Tuesday, December 02, 2014

Falling behind on safety and quality in the Hub of the Universe

I'm sitting here in Massachusetts trying to reconcile two stories.  First, this optimistic one put out by AHRQ, reported by Modern Healthcare's Sabriya Rice.  The lede:

The Agency for Healthcare Research and Quality estimates that 1.3 million fewer patients were harmed in U.S. hospitals from 2010 to 2013 amid focused and widespread efforts to reduce surgical-site infections, adverse drug events and other preventable incidents.

The decline represents cumulative 17% reduction and an estimated 50,000 deaths prevented over the three years after the launch of the Partnership for Patients, a public-private collaborative created with funding from HHS.

“This is an unprecedented decline in patient harm in this country,” said CMS Deputy Administrator Dr. Patrick Conway. “This means avoiding costly mistakes and readmissions, keeping patients healthy and out of the hospital and rewarding quality instead of quantity.”


I read that report and said, "Hmm, that doesn't jibe with what I see in Massachusetts." And then I read this less positive report by Kay Lazar at the Boston Globe:

The 1994 death of Betsy Lehman, a Boston Globe health reporter who received a massive overdose of chemotherapy at a prestigious Boston cancer center, galvanized health leaders to reduce errors in medical care.

But two decades later, nearly one-quarter of Massachusetts residents say they, or someone close to them, experienced a mistake in their care during the past five years, according to a survey released Tuesday. And about half of those who reported a mistake said the error resulted in serious health consequences.

The poll of 1,224 residents by researchers at the Harvard School of Public Health found that many people did not report the medical mistakes, often because they did not believe it would do any good, or they did not know how to report it.

“When you are trying to reduce incidents, and 20 years later you still have a significant number of people who report a significant event, it sets off concerns,” said Robert Blendon, a Harvard professor of health policy and political analysis, and the poll’s director.

That story was less surprising to me.  Why?  One of the problems in Massachusetts remains hospitals' stubborn failure to acknowledge the harm they cause.  A few years ago, for example, when I was posting BIDMC's central line-associated bloodstream infection rates, a reporter asked the CEO of one of the other Harvard hospitals when he was going to do the same.  His cynical response;  "We'll post our numbers when we're good and ready . . . but our numbers are better than theirs."

True clinical process improvement does not happen without true transparency--not to compare one hospital against another, but to help hospitals hold themselves accountable to the standard of care they say they believe in.  Endorsement of real-time, relevant transparency by Massachusetts hospitals' clinical and administrative leaders, and their boards of trustees, remains sorely lacking.  What's published is often out of date and put in terms of some substandard national benchmark, rather then being directed at eliminating preventable harm.

There is no virtue in benchmarking yourself to a substandard norm.  I once quoted Catherine Carson, Director, Quality & Patient Safety at Daughters of Charity Health System: 

When the goal is zero – as in zero hospital-acquired infections, or falls – why seek a benchmark?
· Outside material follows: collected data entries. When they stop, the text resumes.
(* ===== verification/Ckpt.v ===== *)
(** Checkpoints of processes: src/src/tcmi/ckpt.

    A checkpoint is a file of chunks: header, resource limits, open files, memory
    descriptor, memory areas, registers, thread-local storage, working directory, signals and,
    for a non-preemptive migration, the parameters of the execve to do.

    A function becomes a computation on [cw]: the kernel, the checkpoint file, the checkpoint
    object ([struct tcmi_ckpt]), the current process, the allocated blocks, and the programs
    that were executed.  The switching of the address limit ([set_fs]), locks and debug output
    are not modelled. *)

From stdpp Require Import gmap.
From S2P Require Import Prelude Effect KkcAddr NpmParams CkptKernel CkptArch.

(** ** Objects *)

Inductive blk := B_ckpt | B_fdcache | B_entries | B_page | B_platform | B_pwd | B_regs | B_params.
#[export] Instance blk_eq : EqDecision blk.
Proof. solve_decision. Defined.

(** Entries of [fd] and [file]; [used] is their number. *)
Record tcmi_fdcache := mk_fdcache { fc_entries : list (Z * Z); fc_size : Z; fc_ref : Z }.

Record tcmi_ckpt_hdr := mk_hdr {
  magic : Z; map_count : Z; file_count : Z; checkpoint_arch : Z; is_32bit_application : Z;
  is_npm : Z; hdr_comm : list Z
}.

Record tcmi_ckpt := mk_ckpt { ck_fdcache : option tcmi_fdcache; ck_hdr : tcmi_ckpt_hdr; ck_ref : Z }.

(** A pointer to the checkpoint object, as [tcmi_ckpt_new] returns it. *)
Inductive ckpt_ptr := Null | Err_ptr (err : Z) | Ckpt_ptr.

Record cw `{Kernel} := mk_cw {
  w_k : kst;
  w_file : cfile;
  w_ckpt : option tcmi_ckpt;
  w_proc : proc;
  w_live : list blk;
  w_execs : list (list Z * tcmi_npm_params)
}.

Definition TCMI_CKPT_MAGIC : Z := 3735928559.
Definition TASK_COMM_LEN : Z := 16.
Definition RLIM_NLIMITS : nat := 16.
Definition _NSIG : nat := 64.

Definition S_IFMT : Z := 61440.
Definition S_IFREG : Z := 32768.
Definition S_IFDIR : Z := 16384.
Definition S_IFCHR : Z := 8192.
Definition S_IFIFO : Z := 4096.
Definition s_is (kind mode : Z) : bool := Z.land mode S_IFMT =? kind.

Definition VM_WRITE : Z := 2.
Definition VM_SHARED : Z := 8.
Definition VM_GROWSDOWN : Z := 256.
Definition VM_DENYWRITE : Z := 2048.
Definition VM_EXECUTABLE : Z := 4096.
Definition VM_IO : Z := 16384.
Definition VM_RESERVED : Z := 524288.
Definition PROT_ALL : Z := 7.

Section ckpt.
Context `{HK : Kernel}.

Definition M (A : Type) : Type := eff cw A.

Definition set_k x (w : cw) := mk_cw _ x (w_file w) (w_ckpt w) (w_proc w) (w_live w) (w_execs w).
Definition set_file x (w : cw) := mk_cw _ (w_k w) x (w_ckpt w) (w_proc w) (w_live w) (w_execs w).
Definition set_ckpt x (w : cw) := mk_cw _ (w_k w) (w_file w) x (w_proc w) (w_live w) (w_execs w).
Definition set_proc x (w : cw) := mk_cw _ (w_k w) (w_file w) (w_ckpt w) x (w_live w) (w_execs w).
Definition set_live x (w : cw) := mk_cw _ (w_k w) (w_file w) (w_ckpt w) (w_proc w) x (w_execs w).
Definition set_execs x (w : cw) := mk_cw _ (w_k w) (w_file w) (w_ckpt w) (w_proc w) (w_live w) x.

(** ** Calls into the kernel *)

Definition call {A} (f : kst -> A * kst) : M A :=
  k ← gets w_k; let '(a, k) := f k in modify (set_k k);; mret a.
Definition proc_ : M proc := gets w_proc.
Definition upd_proc (f : proc -> proc) : M unit := modify (fun w => set_proc (f (w_proc w)) w).
Definition call_files {A} (f : files_struct -> kst -> A * files_struct * kst) : M A :=
  p ← proc_; k ← gets w_k;
  let '(a, fs, k) := f (p_files p) k in modify (set_k k);; upd_proc (set_files fs);; mret a.
Definition call_mem {A} (f : gmap Z page -> kst -> A * gmap Z page * kst) : M A :=
  p ← proc_; k ← gets w_k;
  let '(a, m, k) := f (p_mem p) k in modify (set_k k);; upd_proc (set_mem m);; mret a.
(** An allocation, and the release of a block. *)
Definition kmalloc (b : blk) : M bool :=
  ok ← call alloc; when ok (modify (fun w => set_live (b :: w_live w) w));; mret ok.
Fixpoint remove_one (b : blk) (l : list blk) : list blk :=
  match l with
  | [] => []
  | x :: l => if decide (x = b) then l else x :: remove_one b l
  end.
Definition kfree (b : blk) : M unit := modify (fun w => set_live (remove_one b (w_live w)) w).

(** The checkpoint object through its pointer. *)
Definition self : M tcmi_ckpt := c ← gets w_ckpt; valid c.
Definition upd_ckpt (f : tcmi_ckpt -> tcmi_ckpt) : M unit := c ← self; modify (set_ckpt (Some (f c))).
Definition upd_hdr (f : tcmi_ckpt_hdr -> tcmi_ckpt_hdr) : M unit :=
  upd_ckpt (fun c => mk_ckpt (ck_fdcache c) (f (ck_hdr c)) (ck_ref c)).

(** ** tcmi_fdcache.h *)

Definition tcmi_fdcache_new (size : Z) : M (option tcmi_fdcache) :=
  a ← kmalloc B_fdcache;
  if negb a then mret None else
  b ← kmalloc B_entries;
  if negb b then kfree B_fdcache;; mret None else
  mret (Some (mk_fdcache [] size 1)).

Definition tcmi_fdcache_get (c : option tcmi_fdcache) : option tcmi_fdcache :=
  match c with Some c => Some (mk_fdcache (fc_entries c) (fc_size c) (fc_ref c + 1)) | None => None end.

(** The cache after the put, [None] when it was released. *)
Definition tcmi_fdcache_put (c : option tcmi_fdcache) : M (option tcmi_fdcache) :=
  match c with
  | Some c =>
      if fc_ref c - 1 =? 0 then kfree B_entries;; kfree B_fdcache;; mret None
      else mret (Some (mk_fdcache (fc_entries c) (fc_size c) (fc_ref c - 1)))
  | None => mret None
  end.

Definition tcmi_fdcache_add (c : option tcmi_fdcache) (fd file : Z) : Z * option tcmi_fdcache :=
  match c with
  | Some c =>
      if zlen (fc_entries c) =? fc_size c then (- ENOMEM, Some c)
      else (0, Some (mk_fdcache (fc_entries c ++ [(fd, file)]) (fc_size c) (fc_ref c)))
  | None => (- ENOMEM, None)
  end.

(** The first entry with the file. *)
Fixpoint fdcache_find (l : list (Z * Z)) (file : Z) : Z :=
  match l with
  | [] => - EINVAL
  | (fd, f) :: l => if f =? file then fd else fdcache_find l file
  end.
Definition tcmi_fdcache_lookup (c : tcmi_fdcache) (file : Z) : Z := fdcache_find (fc_entries c) file.

(** ** tcmi_ckpt.h *)

Definition tcmi_ckpt_check_magic (buf : list Z) : bool := le_value (take 4 buf) =? TCMI_CKPT_MAGIC.

Definition tcmi_ckpt_get : M unit := upd_ckpt (fun c => mk_ckpt (ck_fdcache c) (ck_hdr c) (ck_ref c + 1)).

Definition fput : M unit :=
  modify (fun w => set_file (mk_cfile (f_pos (w_file w)) (f_data (w_file w)) (f_count (w_file w) - 1)) w).

Definition tcmi_ckpt_put : M unit :=
  c ← self;
  if ck_ref c - 1 =? 0 then
    fput;; tcmi_fdcache_put (ck_fdcache c);; kfree B_ckpt;; modify (set_ckpt None)
  else modify (set_ckpt (Some (mk_ckpt (ck_fdcache c) (ck_hdr c) (ck_ref c - 1)))).

(** The result is compared as an [int]. *)
Definition tcmi_ckpt_write (d : list Z) : M Z :=
  _ ← self; f ← gets w_file; k ← gets w_k;
  let '(r, f, k) := vfs_write d f k in
  modify (set_k k);; modify (set_file f);;
  mret (if s32[r] =? s32[zlen d] then 0 else - EINVAL).

(** Reads [count] bytes into a buffer of [cap]; a read beyond the buffer is a fault. *)
Definition tcmi_ckpt_read (cap count : Z) : M (Z * list Z) :=
  _ ← self; f ← gets w_file; k ← gets w_k;
  let '(r, d, f, k) := vfs_read count f k in
  modify (set_k k);; modify (set_file f);;
  if cap <? zlen d then fault else
  mret (if s32[r] =? s32[count] then 0 else - EINVAL, d).

Definition tcmi_ckpt_seek (offset origin : Z) : M Z :=
  _ ← self; f ← gets w_file; k ← gets w_k;
  let '(r, f, k) := vfs_llseek offset origin f k in
  modify (set_k k);; modify (set_file f);; mret r.

Definition tcmi_ckpt_do_mmap (addr len prot flags : Z) : M Z :=
  _ ← self; f ← gets w_file;
  r ← call_mem (do_mmap (Ckpt (f_data f)) addr len prot flags (f_pos f));
  tcmi_ckpt_seek len 1;; mret r.

Definition tcmi_ckpt_page_align : M Z :=
  f ← gets w_file; tcmi_ckpt_seek (Z.land (f_pos f + PAGE_SIZE - 1) (Z.lnot (PAGE_SIZE - 1))) 0.

Definition tcmi_ckpt_fdcache_add (fd file : Z) : M Z :=
  c ← self;
  let '(r, fc) := tcmi_fdcache_add (ck_fdcache c) fd file in
  upd_ckpt (fun c => mk_ckpt fc (ck_hdr c) (ck_ref c));; mret r.
Definition tcmi_ckpt_fdcache_lookup (file : Z) : M Z :=
  c ← self; fc ← valid (ck_fdcache c); mret (tcmi_fdcache_lookup fc file).

(** The open descriptors with their files, in increasing order. *)
Definition tcmi_ckpt_foreach_openfile (fs : files_struct) : list (Z * Z) :=
  omap (fun fd => a ← fdt fs !! fd; Some (fd, a)) (seqZ 0 (max_fds fs)).

Definition tcmi_ckpt_fdcache_init : M Z :=
  c ← self; fc ← tcmi_fdcache_new (file_count (ck_hdr c));
  upd_ckpt (fun c => mk_ckpt fc (ck_hdr c) (ck_ref c));;
  mret (match fc with Some _ => 0 | None => - ENOMEM end).

(** ** tcmi_ckpt.c: the object and the header *)

(** The header of a new object is not initialized; nothing reads it before it is set. *)
Definition tcmi_ckpt_new : M ckpt_ptr :=
  a ← kmalloc B_ckpt;
  if negb a then mret Null else
  modify (fun w => set_file (mk_cfile (f_pos (w_file w)) (f_data (w_file w)) (f_count (w_file w) + 1)) w);;
  modify (set_ckpt (Some (mk_ckpt None (mk_hdr 0 0 0 0 0 0 []) 1)));;
  seek_res ← tcmi_ckpt_seek 0 0;
  if seek_res <? 0 then kfree B_ckpt;; modify (set_ckpt None);; mret (Err_ptr seek_res)
  else mret Ckpt_ptr.

Definition check_is_application_32bit : M bool := p ← proc_; mret (p_ia32 p).

Definition vma_refused (vma : vm_area_struct) : bool :=
  negb (Z.land (vm_flags vma) (Z.lor VM_IO (Z.lor VM_SHARED VM_RESERVED)) =? 0).

Definition tcmi_ckpt_map_count : M Z :=
  c ← self; p ← proc_;
  let vmas := List.filter (fun v => negb (vma_ignore (negb (is_32bit_application (ck_hdr c) =? 0)) v)) (mmap (p_mm p)) in
  mret (if existsb vma_refused vmas then - EINVAL else zlen vmas).

Definition tcmi_ckpt_openfile_supported (i_mode : Z) : bool :=
  s_is S_IFREG i_mode || s_is S_IFDIR i_mode || s_is S_IFCHR i_mode || s_is S_IFIFO i_mode.

Fixpoint file_count_loop (l : list (Z * Z)) (fs : files_struct) (count : Z) : M Z :=
  match l with
  | [] => mret count
  | (fd, a) :: l =>
      file ← valid (filps fs !! a);
      if negb (tcmi_ckpt_openfile_supported (fp_imode file)) then mret (- EINVAL)
      else file_count_loop l fs (count + 1)
  end.
Definition tcmi_ckpt_file_count : M Z :=
  p ← proc_; file_count_loop (tcmi_ckpt_foreach_openfile (p_files p)) (p_files p) 0.

(** [strncpy]: the string is padded with zeros. *)
Fixpoint strncpy (n : nat) (s : list Z) : list Z :=
  match n, s with
  | O, _ => []
  | S n, [] => 0 :: strncpy n []
  | S n, b :: s => if b =? 0 then 0 :: strncpy n [] else b :: strncpy n s
  end.

Definition hdr_sizes : list nat := [4; 4; 4; 4; 1; 1]%nat.
Definition hdr_bytes (h : tcmi_ckpt_hdr) : list Z :=
  pack hdr_sizes [magic h; map_count h; file_count h; checkpoint_arch h; is_32bit_application h; is_npm h]
  ++ hdr_comm h.
Definition hdr_of (d : list Z) : tcmi_ckpt_hdr :=
  match unpack hdr_sizes d with
  | [m; mc; fc; arch; b32; npm] => mk_hdr s32[m] s32[mc] s32[fc] arch s8[b32] s8[npm] (take 16 (drop 18 d))
  | _ => mk_hdr 0 0 0 0 0 0 []
  end.

Definition tcmi_ckpt_write_hdr (npm : Z) : M Z :=
  b32 ← check_is_application_32bit;
  upd_hdr (fun h => mk_hdr s32[TCMI_CKPT_MAGIC] (map_count h) (file_count h) ARCH_CURRENT
                      (Z.b2z b32) s8[npm] (hdr_comm h));;
  mc ← tcmi_ckpt_map_count;
  upd_hdr (fun h => mk_hdr (magic h) mc (file_count h) (checkpoint_arch h) (is_32bit_application h)
                      (is_npm h) (hdr_comm h));;
  if mc <? 0 then mret (- EINVAL) else
  fc ← tcmi_ckpt_file_count;
  upd_hdr (fun h => mk_hdr (magic h) (map_count h) fc (checkpoint_arch h) (is_32bit_application h)
                      (is_npm h) (hdr_comm h));;
  if fc <? 0 then mret (- EINVAL) else
  r ← tcmi_ckpt_fdcache_init;
  if r <? 0 then mret (- EINVAL) else
  p ← proc_;
  upd_hdr (fun h => mk_hdr (magic h) (map_count h) (file_count h) (checkpoint_arch h)
                      (is_32bit_application h) (is_npm h) (strncpy 16 (p_comm p)));;
  c ← self; tcmi_ckpt_write (hdr_bytes (ck_hdr c)).

Definition tcmi_ckpt_read_hdr : M Z :=
  '(err, d) ← tcmi_ckpt_read 34 34;
  if err <? 0 then mret (- EINVAL) else
  upd_hdr (fun _ => hdr_of d);;
  c ← self;
  if negb (u32[magic (ck_hdr c)] =? TCMI_CKPT_MAGIC) then mret (- EINVAL) else
  r ← tcmi_ckpt_fdcache_init;
  if r <? 0 then mret (- EINVAL) else
  tcmi_ckpt_file_count;;
  upd_proc (set_comm (strncpy 16 (hdr_comm (ck_hdr c))));;
  when (negb (is_32bit_application (ck_hdr c) =? 0)) (upd_proc (set_ia32 true));;
  when (checkpoint_arch (ck_hdr c) =? ARCH_I386) (upd_proc (set_per32 true));;
  mret 0.

(** ** tcmi_ckpt_resources.h *)

Definition tcmi_ckpt_rlimits : list nat := replicate (2 * RLIM_NLIMITS) 8%nat.
Fixpoint flat_rlim (l : list (Z * Z)) : list Z :=
  match l with [] => [] | (cur, max) :: l => cur :: max :: flat_rlim l end.
Fixpoint pair_rlim (l : list Z) : list (Z * Z) :=
  match l with cur :: max :: l => (cur, max) :: pair_rlim l | _ => [] end.

Definition tcmi_ckpt_write_rlimit : M Z :=
  p ← proc_;
  r ← tcmi_ckpt_write (pack tcmi_ckpt_rlimits (flat_rlim (p_rlim p)));
  mret (if r <? 0 then - EINVAL else 0).

Definition tcmi_ckpt_read_rlimit : M Z :=
  '(r, d) ← tcmi_ckpt_read 256 256;
  if r <? 0 then mret (- EINVAL) else
  upd_proc (set_rlim (pair_rlim (unpack tcmi_ckpt_rlimits d)));; mret 0.
End ckpt.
A benchmark would then send the message  - that in comparison to X, our current performance level is okay, which is a false message when the goal of harm is zero.

A colleague from another state noted to me upon reading Kay's story: "I have to say this is pretty shameful for a state dominated by academic medical centers."

Ironically, some of the world experts in these matters are faculty members in our local hospitals. Massachusetts should be a world leader in the science of health care delivery, along with the fields in which it already holds prominence.  But it is nowhere close to holding that title.  The action is elsewhere in the country. The state's hospitals are being left in the dust, to the detriment of thousands of people living here.

3 comments:

  1. Amen. As a patient who sees this daily, until you force these people to do something, they will not do it.

    ReplyDelete
  2. You won't find this in Ms. Rice's story (not unusual for MH) but the total sample size behind the HHS announcement (first attachment, pg. 3) is "18,000 to 33,000 medical records in each year." However, we have (nationally, all-in) north of 40 million hospital discharges a year (second attachment, pg. 13). Statistical significance?

    ReplyDelete
  3. As part of the hospital discharge package, there should be a form that patients (or their families) can complete and send to HHS. Patients should be allowed to report errors. Then, the HHS can review and decide whether there was a medical error. Patient generated error reports would not only increase the data but would also show trends with respect to specialties, doctors, hospitals, patient stats.

    In addition, I recall how excited we all were with CMS' introduction of "never events." The idea was that hospitals would reduce errors of infections, falls, bed sores, quick readmits because CMS would not reimburse. How naive we were. Now, hospitals and docs just ignore falls and refuse readmits and blame patients for hospital bore infections. The bottom line of reimbursements shadowed the issue of patient safety.